Thursday, April 3, 2014

Chapter Three: Devastation, Part VIII: January 2010


January 18, 2010

I went to see the counselor today, Dr. Williams. He is nice and personable. I told him I was used to going to therapy and I disliked bringing up my family, parents, siblings, because it has nothing to do with my situation with Jerry right now. I’m sure he smirked inside but he let me have my say.

I told him my side of the story. I asked him what the odds are that this marriage is going to work. He explained if we were both willing to work at it, it would work. He said he would help us have a happy marriage, or would help us through an amicable divorce. I liked that he didn’t make any promises.

However, he told me Jerry thinks I should forgive him unconditionally. He asked me how I felt about that. I told him how I always have forgiven him in the past for his abuse. I asked him if it was right to keep forgiving someone unconditionally.

He said a mother forgives a child unconditionally, but it’s not appropriate to forgive someone for being inappropriate, especially if they’re not sorry for it. I told him I agree.

Dr. Williams  told me he told Jerry it would probably take me at least two years to be able to start to trust him again. Jerry said he wasn’t willing to wait that long. I balked, visibly shaking the chair.

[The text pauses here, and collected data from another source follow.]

Lemma processing_of_rounds (ct : string) (total : Z)
    (l : list (Chapter * Artifacts)) :
  forall idx : Z,
    List.filter is_processing (sent_events (rounds_obs ct total idx l))
    = map (fun i => Processing (idx + Z.of_nat i + 1) total)
        (seq 0 (length l)).
Proof.
  induction l as [|[ch a] l IH]; intros idx; [done|].
  rewrite rounds_obs_cons, sent_events_app, sent_events_chapter.
  rewrite List.filter_app, IH. cbn [List.filter is_processing app length].
  cbn [seq map]. rewrite <- seq_shift, map_map.
  rewrite Z.add_0_r. f_equal. apply map_ext. intros i. f_equal. lia.
Qed.

Lemma titles_of_rounds (ct : string) (total : Z)
    (l : list (Chapter * Artifacts)) :
  forall idx : Z,
    completed_titles (sent_events (rounds_obs ct total idx l))
    = map (fun p => title (fst p)) l.
Proof.
  induction l as [|[ch a] l IH]; intros idx; [done|].
  rewrite rounds_obs_cons, sent_events_app, sent_events_chapter.
  by rewrite completed_titles_app, IH.
Qed.

Lemma titles_of_zip (l : list Chapter) (arts : list Artifacts) :
  length l = length arts ->
  map (fun p : Chapter * Artifacts => title (fst p)) (zip l arts)
  = map title l.
Proof.
  intros Hlen. rewrite <- (map_map fst title). f_equal.
  apply fst_zip. lia.
Qed.

Lemma pauses_of_rounds (ct : string) (total idx : Z)
    (l : list (Chapter * Artifacts)) :
  pauses (rounds_obs ct total idx l)
  = repeat 1 (length (completed_titles
                        (sent_events (rounds_obs ct total idx l)))).
Proof.
  revert l idx.
  apply (rounds_obs_rect ct total
           (fun o => pauses o
                     = repeat 1 (length (completed_titles (sent_events o)))));
    [done|].
  intros idx ch a rest IH.
  rewrite pauses_app, sent_events_app, completed_titles_app, length_app, IH.
  reflexivity.
Qed.

(** One pause of a second per "chapter_complete", in any body. *)
Lemma stream_body_pauses (ct : string) (w : World) (id : string) (s e : Z)
    (obs : list Obs) :
  stream_body ct w id s e obs ->
  pauses obs = repeat 1 (length (completed_titles (sent_events obs))).
Proof.
  destruct 1 as [?|t arts ? ?|t pre arts c post err a k ? ? ? ?]; [done|..].
  - rewrite pauses_app, sent_events_app, completed_titles_app, length_app.
    rewrite pauses_of_rounds. cbn. by rewrite ?app_nil_r, ?Nat.add_0_r.
  - rewrite pauses_app, sent_events_app, completed_titles_app, length_app.
    rewrite pauses_of_rounds.
    change (pauses (WsSend ?ev :: ?l)) with (pauses l).
    change (sent_events (WsSend ?ev :: ?l)) with (ev :: sent_events l).
    rewrite pauses_app, sent_events_app.
    rewrite pauses_take_calls, sent_events_take_calls.
    cbn. by rewrite ?app_nil_r, ?Nat.add_0_r.
Qed.

(** Any slice is a run of consecutive elements of the list. *)
Lemma py_slice_infix {A} (l : list A) (i j : Z) :
  exists before after, l = before ++ py_slice l i j ++ after.
Proof.
  unfold py_slice.
  exists (take (Z.to_nat (adjust_index (Z.of_nat (length l)) i)) l),
    (drop (Z.to_nat (adjust_index (Z.of_nat (length l)) j
                     - adjust_index (Z.of_nat (length l)) i))
       (drop (Z.to_nat (adjust_index (Z.of_nat (length l)) i)) l)).
  by rewrite !take_drop.
Qed.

I said, “That clinches it then, doesn’t it? There’s no hope.” He said he would be happy to meet with us to see what happens and to be there to help us through this time. I got the feeling this guy knew more than he was telling, but maybe it will come out later. It’s nice to be able to talk to someone.

I asked him if he thought it was okay for me to get my own bank account. I told him what Dee said. He smiled and said he thought it was fine. I told him Jerry wouldn’t like it.

He said Jerry seems to do things that I don’t like, too. I smiled. This guy is very likable.

So that’s three people who said it’s okay for me to have my own account. Why do I think I need their approval? But I do. I never know if what I’m doing is right. I’m always so afraid.